Namun, menurut Anas, agar penyemaian bibit toleransi dan inklusivitas bisa lebih efektif di kalangan mahasiswa UB perlu dibentuk sebuah ruang diskusi yang lebih berkesinambungan. “Oleh karenanya UPT Pengembangan Kepribadian Mahasiswa Universitas Brawijaya meluncurkan Kedai Bhineka Brawijaya, suatu ruang yang diinisiasi sebagai arena perjumpaan berbagai ragam gagasan, pandangan, cerita, pendapat atau apapun namanya untuk dapat diorkestra atau didialogkan di ruang perjumpaan tersebut,” kata Anas.
Lebih jauh, Anas menjelaskan bahwa pendidikan kebhinekaan yang digagas melalui Kedai Bhineka ini adalah implementasi dari perkuliahan MPK. “Di Kedai Bhinneka nantinya akan di orkestra, diperjumpakan, diiriskan berbagai ragam suku, etnis, adat, tradisi, agama, bahasa daerah di satu daerah, baik melalui model dialog diskursif maupun praktif-reflektif,” terangnya.

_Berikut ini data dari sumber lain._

(* ===== verification/DriverCaps.v ===== *)
(** * Capability sets

    The capability lists of the driver manager are kept sorted and without
    duplicates: normalisation is idempotent and the bisection of
    [containsCapability] is membership. *)

From stdpp Require Import sorting.
From S2P Require Import Prelude Float64 DriverManager.

Module DriverCaps.
Import DriverManager.

(** ** The order on strings *)

Lemma leb_total (a b : string) : String.leb a b = true \/ String.leb b a = true.
Proof. apply String.leb_total. Qed.
#[local] Instance capLe_total : Total capLe.
Proof. intros a b. apply leb_total. Qed.
#[local] Instance capLe_anti : AntiSymm (=) capLe.
Proof. intros a b H1 H2. by apply String.leb_antisym. Qed.
Lemma compare_trans (a b c : string) : String.compare a b <> Gt -> String.compare b c <> Gt -> String.compare a c <> Gt.
Proof.
  revert b c. induction a as [|x a IH]; intros [|y b] [|z c]; cbn; try done.
  destruct (Ascii.compare x y) eqn:E1, (Ascii.compare y z) eqn:E2, (Ascii.compare x z) eqn:E3; try done;
    unfold Ascii.compare in *; rewrite ?N.compare_eq_iff, ?N.compare_lt_iff, ?N.compare_gt_iff in *; try lia; eauto.
Qed.
#[local] Instance capLe_trans : Transitive capLe.
Proof.
  unfold capLe, String.leb. intros a b c H1 H2. pose proof (compare_trans a b c) as H.
  destruct (String.compare a b), (String.compare b c), (String.compare a c); try done; by destruct H.
Qed.

(** ** Normalisation *)

Lemma normalizeCapabilities_sorted cs : StronglySorted capLe (normalizeCapabilities cs).
Proof. apply (StronglySorted_merge_sort capLe). Qed.
Lemma elem_of_normalizeCapabilities cs c : c ∈ normalizeCapabilities cs <-> c ∈ cs /\ validCapability c = true.
Proof.
  unfold normalizeCapabilities. rewrite merge_sort_Permutation, elem_of_elements, elem_of_list_to_set.
  by rewrite elem_of_filterb.
Qed.
Lemma normalizeCapabilities_nodup cs : NoDup (normalizeCapabilities cs).
Proof. unfold normalizeCapabilities. rewrite merge_sort_Permutation. apply NoDup_elements. Qed.

Lemma normalizeCapabilities_idem cs : normalizeCapabilities (normalizeCapabilities cs) = normalizeCapabilities cs.
Proof.
  apply (StronglySorted_unique capLe); [apply normalizeCapabilities_sorted..|].
  apply NoDup_Permutation; [apply normalizeCapabilities_nodup..|].
  intros c. rewrite !elem_of_normalizeCapabilities. tauto.
Qed.

(** ** Bisection *)

(** [sort.Search] on a monotone predicate finds the first index where it
    holds. *)
Lemma search_spec fuel f lo hi n :
  (hi - lo < fuel)%nat -> (lo <= hi <= n)%nat -> (forall i j, (i <= j < n)%nat -> f i = true -> f j = true) ->
  (forall i, (i < lo)%nat -> f i = false) -> (forall i, (hi <= i < n)%nat -> f i = true) ->
  let r := search fuel f lo hi in
  (r <= n)%nat /\ (forall i, (i < r)%nat -> f i = false) /\ (forall i, (r <= i < n)%nat -> f i = true).
Proof.
  revert lo hi. induction fuel as [|fuel IH]; intros lo hi Hf Hb Hm Hlo Hhi; [lia|]. cbn [search].
  destruct (Nat.ltb_spec lo hi) as [Hlt|Hge].
  - assert (Hh : (lo <= (lo + hi) / 2 < hi)%nat).
    { split; [apply Nat.div_le_lower_bound; lia|apply Nat.div_lt_upper_bound; lia]. }
    destruct (f ((lo + hi) / 2)%nat) eqn:E.
    + apply IH; [lia|lia|done|done|]. intros i Hi. apply (Hm ((lo + hi) / 2)%nat); [lia|done].
    + apply IH; [lia|lia|done| |].
      * intros i Hi. destruct (f i) eqn:E'; [|done]. rewrite (Hm i ((lo + hi) / 2)%nat) in E; [done|lia|done].
      * intros i Hi. apply Hhi. lia.
  - assert (lo = hi) as <- by lia. split_and!; [lia|done|done].
Qed.

Lemma sorted_lookup cs i j x y :
  StronglySorted capLe cs -> (i < j)%nat -> cs !! i = Some x -> cs !! j = Some y -> capLe x y.
Proof.
  intros Hs. revert i j. induction Hs as [|z cs Hs IH Hall]; intros i j Hij Hx Hy; [done|].
  destruct i, j; cbn in *; try lia.
  - injection Hx as ->. rewrite Forall_forall in Hall. apply Hall. by eapply list_elem_of_lookup_2.
  - by apply (IH i j); [lia|..].
Qed.

(** On a sorted list [containsCapability] is membership. *)
Lemma containsCapability_elem cs c : StronglySorted capLe cs -> containsCapability cs c = true <-> c ∈ cs.
Proof.
  intros Hs. unfold containsCapability. cbv beta zeta. rewrite andb_true_iff, Nat.ltb_lt, String.eqb_eq. split.
  { intros [Hlt E]. destruct (lookup_lt_is_Some_2 cs _ Hlt) as [x Hx]. rewrite Hx in E. cbn in E. subst x.
    by eapply list_elem_of_lookup_2. }
  intros Hin. apply list_elem_of_lookup in Hin as [k Hk]. pose proof (lookup_lt_Some _ _ _ Hk) as Hkl.
  destruct (search_spec (S (length cs)) (fun i => String.leb c (default EmptyString (cs !! i))) 0 (length cs) (length cs))
    as (Hr & Hbelow & Habove); [lia|lia| |lia|lia|].
  { intros i j Hij Hi. destruct (lookup_lt_is_Some_2 cs i) as [x Hx]; [lia|]. destruct (lookup_lt_is_Some_2 cs j) as [y Hy]; [lia|].
    rewrite Hx in Hi. rewrite Hy. cbn in *. destruct (decide (i = j)) as [->|Hne]; [congruence|].
    assert (Hxy : capLe x y) by (by eapply (sorted_lookup cs i j); [|lia|..]). by apply (capLe_trans c x y). }
  cbv zeta in *. set (r := search _ _ _ _) in *.
  assert (Hrk : (r <= k)%nat).
  { destruct (Nat.le_gt_cases r k) as [|Hgt]; [done|]. specialize (Hbelow k Hgt). rewrite Hk in Hbelow. cbn in Hbelow.
    destruct (leb_total c c); congruence. }
  split; [lia|]. destruct (lookup_lt_is_Some_2 cs r) as [x Hx]; [lia|]. rewrite Hx. cbn.
  assert (Hle : capLe c x) by (specialize (Habove r); rewrite Hx in Habove; apply Habove; lia).
  apply capLe_anti; [|done].
  destruct (decide (r = k)) as [E|Hne]; [rewrite E in Hx; assert (x = c) as -> by congruence; by destruct (leb_total c c)|].
  eapply (sorted_lookup cs r k); [done|lia|done|done].
Qed.

Lemma subset_elem candidate allowed c :
  StronglySorted capLe allowed -> capabilitySubset candidate allowed = true -> c ∈ candidate -> c ∈ allowed.
Proof.
  intros Hs Hsub Hc. unfold capabilitySubset in Hsub. rewrite forallb_forall in Hsub.
  apply containsCapability_elem; [done|]. apply Hsub. by apply list_elem_of_In.
Qed.
End DriverCaps.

Kedai Bhinneka merupakan sebuah kebanggan bagi UB, terutama UPT PKM. Menurut Anas, kebanggaan itu karena ragam pandangan agama-agama berkaitan dengan toleransi untuk pertama kalinya akan diorkestra. “Ini sebagai implementasi perkuliahan MPK,” imbuhnya.
Dia melanjutkan, Kedai Bhineka ini bukan untuk mencari titik temu. Juga bukan untuk mencari benang merah. Kedai Bhineka semata dihadirkan untuk menjadi ruang irisan, ruang dialektika, untuk dapat mengorkestra segala macam warna dari diri mahasiswa.
Diskusi lintas agama ini juga dimaksudkan sebagai pemantik awal untuk tidak hanya mengetahui ragam pandangan agama-agama mengenai toleransi dan kebhinekaan, tetapi juga untuk memahami betapa agama-agama mempunyai pandangan yang beragam tentang toleransi dan sekaligus praktiknya.
Apalagi jika diangkat pada altar ideologi bangsa, Pancasila yang selalu dinamis dari masa ke masa. “Akhir kata, tidak ada kebenaran mutlak di Kedai Bhinneka, tidak boleh ada klaim kebenaran di Kedai Bhinneka, yang ada adalah semangat bersama menemukan kebenaran,” tegasnya. (imm/bua)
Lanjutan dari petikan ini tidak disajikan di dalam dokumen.